My teacher in university taught us : "Tá cupla focal agam." (eng.: I have a few words.) to express that we speak (at least a bit) Irish. Worked like a charm in Ireland, and I hope the expression made the cut here, at least in one lesson :)
I know in English that "I speak Irish" can mean both the act of speaking Irish and also the ability to speak Irish. Does this also apply in Irish? I was taught that the way you express an ability to speak Irish is "Tá an Ghaeilge agam" (or something like, can't remember exactly). But can you also use "Labhraím Gaeilge" to express the same thing?
The way you were taught was correct. Ability to speak a language is expressed by "Tá _ agam".
Yeah, like @smrch said, "Tá _ agam" stands for "I can speak " in this case, "Labhraím Gaeilge" lacks something, like "Labhraím Gaeilge ar maidin" (I speak irish in the morning)... but i'm not sure, i think it goes like that, like actually SAYING something
So if I understand correctly: "Tá Ghaeilge agam" is like saying "I can speak Irish", whilst "Labhtaím Gaeilge" is more like saying "I am speaking Irish" (in meaning, that is, not necessarily grammatically the same)
Táim ag labhairt (na) Gaeilge is "I am speaking Irish".
labhair is the verb "speak" and Labhraím Gaelige means that you actually open your mouth and say things in Irish, whereas "I speak Irish" is ambiguous in English - it can be used to indicate an ability, rather than an action. In Irish, the ability meaning is expressed with Tá Gaeilge agam.
That sounds like you're just saying what I said in an unnecessarily complicated manner...
I'm correcting the suggestion that
"Labhtaím Gaeilge" is more like saying "I am speaking Irish"
because it doesn't mean "I am speaking Irish". (I can't tell from your username, but if English isn't your first language, you might not appreciate the difference between the present progressive and the simple present - they aren't just grammatically different, the meaning is different too).
I added an explanation that you consider "unnecessarily complicated" because your explanation might be misleading for other readers - you clearly found the previous explanations sufficiently unclear that you needed further input.
I assume Gaeilge means only Irish the language. How would one say Irish the adjective?
This expression ticks me off so much. It should be, 'Tá Gaeilge agam,' - literally, 'I have Irish.'
Indeed. And there is a difference between Tá Gaeilge agam and Labhraím Gaeilge. The former means ability, whereas the latter means that you habitually speak Irish.
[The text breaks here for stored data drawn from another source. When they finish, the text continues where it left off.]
Lemma read_value_at f buf (off cur : nat) v :
  flat_typed f v -> field_at buf f off cur v ->
  (4 + off + fsize f <= cur)%nat -> (cur + sdyn f v <= length buf)%nat -> Z.of_nat (length buf) < 2 ^ 31 ->
  read_value (tn_Kind (fn_Type f)) buf (Z.of_nat (4 + off)) = Ok (seen f v).
Proof.
  intros Ht Hf Ho Hc Hl. unfold seen. unfold fsize, sdyn, field_at, flat_typed in *.
  destruct (tn_Kind (fn_Type f)) eqn:K; try done; destruct v as [z|b|s|]; try done; cbn [flat_size] in *.
  - unfold read_value. rewrite (proj2 (Z.leb_le _ _)) by lia.
    rewrite (get_le_at _ _ _ _ Hf) by (apply wrapU_range; lia). cbn [lift_panic res_bind].
    by rewrite wrapS_wrapU, wrapS_id by (done || lia).
  - unfold read_value. rewrite (proj2 (Z.leb_le _ _)) by lia.
    rewrite (get_le_at _ _ _ _ Hf) by (apply wrapU_range; lia). cbn [lift_panic res_bind].
    by rewrite wrapS_wrapU, wrapS_id by (done || lia).
  - apply (read_string_at buf off cur s Hf); [|lia..]. change (Z.to_nat 4) with 4%nat in Ho. done.
  - unfold read_value. rewrite (proj2 (Z.ltb_lt _ _)) by lia.
    rewrite (get_byte _ _ _ Hf). by destruct b.
Qed.

Lemma read_fields_at buf vs (n idx : nat) fields offs T c cur x x0 :
  layout_ok c fields offs T -> Forall2 flat_typed fields x -> fields_at buf fields offs cur x ->
  length x0 = length fields -> (4 + T <= cur)%nat -> (cur + sdyns fields x <= length buf)%nat ->
  Z.of_nat (length buf) < 2 ^ 31 -> Z.of_nat T < 65536 -> (0 < c)%nat -> (idx + length fields <= n)%nat ->
  (forall i o, offs !! i = Some o -> holds buf (vs + 4 + 2 * (idx + i)) 2 (Z.of_nat o)) ->
  read_fields idx fields x0 buf 4 (Z.of_nat vs) (4 + 2 * Z.of_nat n) =
    Ok (zip_with (fun d o => default d o) x0 (zip_with seen fields x)).
Proof.
  intros HL HF. revert idx c offs cur x0 HL. induction HF as [|f v fields x Hf HF IH];
    intros idx c [|o offs] cur [|v0 x0] HL HA Hx0 HT Hc Hl HT2 Hc0 Hn HE; cbn [layout_ok] in HL; try done.
  destruct HL as [H1 H2]. pose proof (layout_le _ _ _ _ H2) as H3.
  cbn [fields_at sdyns] in *. destruct HA as [A1 A2]. cbn [read_fields zip_with].
  unfold read_field at 1. cbn [length] in Hn. rewrite (proj2 (Z.leb_le _ _)) by lia.
  specialize (HE 0%nat o eq_refl) as HE0. rewrite Nat.add_0_r in HE0.
  replace (Z.of_nat vs + (4 + 2 * Z.of_nat idx)) with (Z.of_nat (vs + 4 + 2 * idx)) by lia.
  rewrite (get_le_at _ _ _ _ HE0) by (apply in_u_nat; lia). cbn [lift_panic res_bind].
  rewrite (proj2 (Z.ltb_lt _ _)) by lia.
  replace (4 + Z.of_nat o) with (Z.of_nat (4 + o)) by lia.
  rewrite (read_value_at f buf o cur v Hf A1) by lia. cbn [res_bind].
  rewrite (IH (S idx) (o + fsize f)%nat offs (cur + sdyn f v)%nat x0 H2 A2); [done|cbn in Hx0; lia|lia..|].
  intros i o' Hi. replace (S idx + i)%nat with (idx + S i)%nat by lia. by apply HE.
Qed.

Lemma seen_carried fields x : Forall2 flat_typed fields x ->
  zip_with (fun d o => default d o) (flat_zero <$> fields) (zip_with seen fields x) = zip_with carried fields x.
Proof.
  induction 1 as [|f v fields x Hf _ IH]; [done|]. cbn. rewrite IH. f_equal.
  unfold seen, carried. by destruct (tn_Kind (fn_Type f)).
Qed.

(** ** Agreement of the encoders *)
Lemma byte_of_Z_u8 a b : u8 a = u8 b -> byte_of_Z a = byte_of_Z b.
Proof. intros H. apply byte_to_Z_inj. by rewrite !byte_to_of_Z. Qed.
Because Irish is never called Gaelic. Only Scottish Gaelic is referred to as such to differentiate it from the Scots language. Irish is always called Irish in English.
The Irish in County Donegal call it Gaelic or Gaelg the Ulster dialect version of Gaeilge. The Scots pronouce Gaelic as Gallic.
Technically, you can in the US and Canada, as the Irish who came here called it that as time went on (Irish teachers from Ireland have also told me it's not incorrect here), and we have a rich tradition of calling it that throughout North America, but in Ireland when they say Gaelic they're either referring to Irish football or the Gaelic language of Scotland. Also, since there are three Gaelic languages: Gaeilge, Gàidhlig, and Gaelg, you're better off just calling it Irish, Irish Gaelic, or simply Gaeilge (the actual name).
I would add that people in Ireland sometimes find the name "Gaelic" for Irish to be slightly offensive. It's not that there's anything wrong with the word itself, more the fact that the word seems to have often been in the mouths of people who are not fans of the language.
So "Labhraím gaeilge" means the act of speaking Irish and "tá gaeilge agam" means the ability to speak Irish?